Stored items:
----------------------------------------
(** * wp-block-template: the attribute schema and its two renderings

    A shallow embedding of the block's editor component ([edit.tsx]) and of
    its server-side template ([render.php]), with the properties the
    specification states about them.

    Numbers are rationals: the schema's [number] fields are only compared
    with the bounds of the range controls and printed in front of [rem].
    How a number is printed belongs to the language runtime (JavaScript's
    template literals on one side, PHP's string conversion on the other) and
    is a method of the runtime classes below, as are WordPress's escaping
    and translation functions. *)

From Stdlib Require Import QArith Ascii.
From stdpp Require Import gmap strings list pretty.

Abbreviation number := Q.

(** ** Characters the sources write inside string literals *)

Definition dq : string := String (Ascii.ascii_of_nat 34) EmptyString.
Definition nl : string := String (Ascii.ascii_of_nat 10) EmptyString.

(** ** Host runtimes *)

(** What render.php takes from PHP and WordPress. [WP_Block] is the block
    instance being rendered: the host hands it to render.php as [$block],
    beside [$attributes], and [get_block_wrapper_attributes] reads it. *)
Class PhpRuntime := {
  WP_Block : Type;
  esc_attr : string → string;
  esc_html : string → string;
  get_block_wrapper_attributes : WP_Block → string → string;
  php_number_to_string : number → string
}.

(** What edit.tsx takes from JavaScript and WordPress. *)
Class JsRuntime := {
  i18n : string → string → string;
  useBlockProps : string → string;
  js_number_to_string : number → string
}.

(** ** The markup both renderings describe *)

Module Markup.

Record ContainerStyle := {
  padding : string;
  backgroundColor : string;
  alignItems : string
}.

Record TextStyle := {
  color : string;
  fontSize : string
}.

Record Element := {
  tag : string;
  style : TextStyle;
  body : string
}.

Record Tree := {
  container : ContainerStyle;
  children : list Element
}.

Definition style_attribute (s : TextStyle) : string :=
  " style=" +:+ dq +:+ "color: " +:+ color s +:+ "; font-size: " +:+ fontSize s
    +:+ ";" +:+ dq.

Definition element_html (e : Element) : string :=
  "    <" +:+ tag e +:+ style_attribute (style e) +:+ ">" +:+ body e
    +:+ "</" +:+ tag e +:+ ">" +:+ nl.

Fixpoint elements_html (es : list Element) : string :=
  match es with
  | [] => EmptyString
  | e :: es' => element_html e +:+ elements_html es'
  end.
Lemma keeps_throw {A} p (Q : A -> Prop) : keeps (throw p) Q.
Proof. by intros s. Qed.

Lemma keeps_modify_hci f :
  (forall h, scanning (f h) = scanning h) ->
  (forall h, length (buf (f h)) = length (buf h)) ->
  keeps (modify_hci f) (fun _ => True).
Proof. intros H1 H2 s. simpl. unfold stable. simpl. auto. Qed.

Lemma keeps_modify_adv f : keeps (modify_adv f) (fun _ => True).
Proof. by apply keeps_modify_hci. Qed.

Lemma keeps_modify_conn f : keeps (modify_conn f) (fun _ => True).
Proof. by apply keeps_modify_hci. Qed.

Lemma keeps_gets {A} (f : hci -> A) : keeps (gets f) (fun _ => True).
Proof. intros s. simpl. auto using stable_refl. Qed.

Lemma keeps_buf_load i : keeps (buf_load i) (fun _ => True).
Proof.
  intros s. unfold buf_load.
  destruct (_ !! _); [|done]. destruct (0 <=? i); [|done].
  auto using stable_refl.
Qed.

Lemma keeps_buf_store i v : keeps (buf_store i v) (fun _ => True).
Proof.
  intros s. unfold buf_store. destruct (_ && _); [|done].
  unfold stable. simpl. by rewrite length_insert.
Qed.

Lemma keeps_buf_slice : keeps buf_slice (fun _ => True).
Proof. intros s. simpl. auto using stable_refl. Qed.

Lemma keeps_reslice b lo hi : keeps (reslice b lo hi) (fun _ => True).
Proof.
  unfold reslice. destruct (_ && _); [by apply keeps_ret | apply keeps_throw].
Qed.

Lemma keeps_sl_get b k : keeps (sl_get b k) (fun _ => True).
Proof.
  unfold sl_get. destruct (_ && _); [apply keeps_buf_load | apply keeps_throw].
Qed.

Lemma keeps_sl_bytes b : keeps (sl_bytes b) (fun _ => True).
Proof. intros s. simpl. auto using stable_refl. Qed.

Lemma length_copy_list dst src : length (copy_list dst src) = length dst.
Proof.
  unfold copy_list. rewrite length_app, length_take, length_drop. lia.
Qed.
----------------------------------------
The task:
Please repeat every entry, exactly as it was written.

Exercise result:
(** * wp-block-template: the attribute schema and its two renderings

    A shallow embedding of the block's editor component ([edit.tsx]) and of
    its server-side template ([render.php]), with the properties the
    specification states about them.

    Numbers are rationals: the schema's [number] fields are only compared
    with the bounds of the range controls and printed in front of [rem].
    How a number is printed belongs to the language runtime (JavaScript's
    template literals on one side, PHP's string conversion on the other) and
    is a method of the runtime classes below, as are WordPress's escaping
    and translation functions. *)

From Stdlib Require Import QArith Ascii.
From stdpp Require Import gmap strings list pretty.

Abbreviation number := Q.

(** ** Characters the sources write inside string literals *)

Definition dq : string := String (Ascii.ascii_of_nat 34) EmptyString.
Definition nl : string := String (Ascii.ascii_of_nat 10) EmptyString.

(** ** Host runtimes *)

(** What render.php takes from PHP and WordPress. [WP_Block] is the block
    instance being rendered: the host hands it to render.php as [$block],
    beside [$attributes], and [get_block_wrapper_attributes] reads it. *)
Class PhpRuntime := {
  WP_Block : Type;
  esc_attr : string → string;
  esc_html : string → string;
  get_block_wrapper_attributes : WP_Block → string → string;
  php_number_to_string : number → string
}.

(** What edit.tsx takes from JavaScript and WordPress. *)
Class JsRuntime := {
  i18n : string → string → string;
  useBlockProps : string → string;
  js_number_to_string : number → string
}.

(** ** The markup both renderings describe *)

Module Markup.

Record ContainerStyle := {
  padding : string;
  backgroundColor : string;
  alignItems : string
}.

Record TextStyle := {
  color : string;
  fontSize : string
}.

Record Element := {
  tag : string;
  style : TextStyle;
  body : string
}.

Record Tree := {
  container : ContainerStyle;
  children : list Element
}.

Definition style_attribute (s : TextStyle) : string :=
  " style=" +:+ dq +:+ "color: " +:+ color s +:+ "; font-size: " +:+ fontSize s
    +:+ ";" +:+ dq.

Definition element_html (e : Element) : string :=
  "    <" +:+ tag e +:+ style_attribute (style e) +:+ ">" +:+ body e
    +:+ "</" +:+ tag e +:+ ">" +:+ nl.

Fixpoint elements_html (es : list Element) : string :=
  match es with
  | [] => EmptyString
  | e :: es' => element_html e +:+ elements_html es'
  end.
Lemma keeps_throw {A} p (Q : A -> Prop) : keeps (throw p) Q.
Proof. by intros s. Qed.

Lemma keeps_modify_hci f :
  (forall h, scanning (f h) = scanning h) ->
  (forall h, length (buf (f h)) = length (buf h)) ->
  keeps (modify_hci f) (fun _ => True).
Proof. intros H1 H2 s. simpl. unfold stable. simpl. auto. Qed.

Lemma keeps_modify_adv f : keeps (modify_adv f) (fun _ => True).
Proof. by apply keeps_modify_hci. Qed.

Lemma keeps_modify_conn f : keeps (modify_conn f) (fun _ => True).
Proof. by apply keeps_modify_hci. Qed.

Lemma keeps_gets {A} (f : hci -> A) : keeps (gets f) (fun _ => True).
Proof. intros s. simpl. auto using stable_refl. Qed.

Lemma keeps_buf_load i : keeps (buf_load i) (fun _ => True).
Proof.
  intros s. unfold buf_load.
  destruct (_ !! _); [|done]. destruct (0 <=? i); [|done].
  auto using stable_refl.
Qed.

Lemma keeps_buf_store i v : keeps (buf_store i v) (fun _ => True).
Proof.
  intros s. unfold buf_store. destruct (_ && _); [|done].
  unfold stable. simpl. by rewrite length_insert.
Qed.

Lemma keeps_buf_slice : keeps buf_slice (fun _ => True).
Proof. intros s. simpl. auto using stable_refl. Qed.

Lemma keeps_reslice b lo hi : keeps (reslice b lo hi) (fun _ => True).
Proof.
  unfold reslice. destruct (_ && _); [by apply keeps_ret | apply keeps_throw].
Qed.

Lemma keeps_sl_get b k : keeps (sl_get b k) (fun _ => True).
Proof.
  unfold sl_get. destruct (_ && _); [apply keeps_buf_load | apply keeps_throw].
Qed.

Lemma keeps_sl_bytes b : keeps (sl_bytes b) (fun _ => True).
Proof. intros s. simpl. auto using stable_refl. Qed.

Lemma length_copy_list dst src : length (copy_list dst src) = length dst.
Proof.
  unfold copy_list. rewrite length_app, length_take, length_drop. lia.
Qed.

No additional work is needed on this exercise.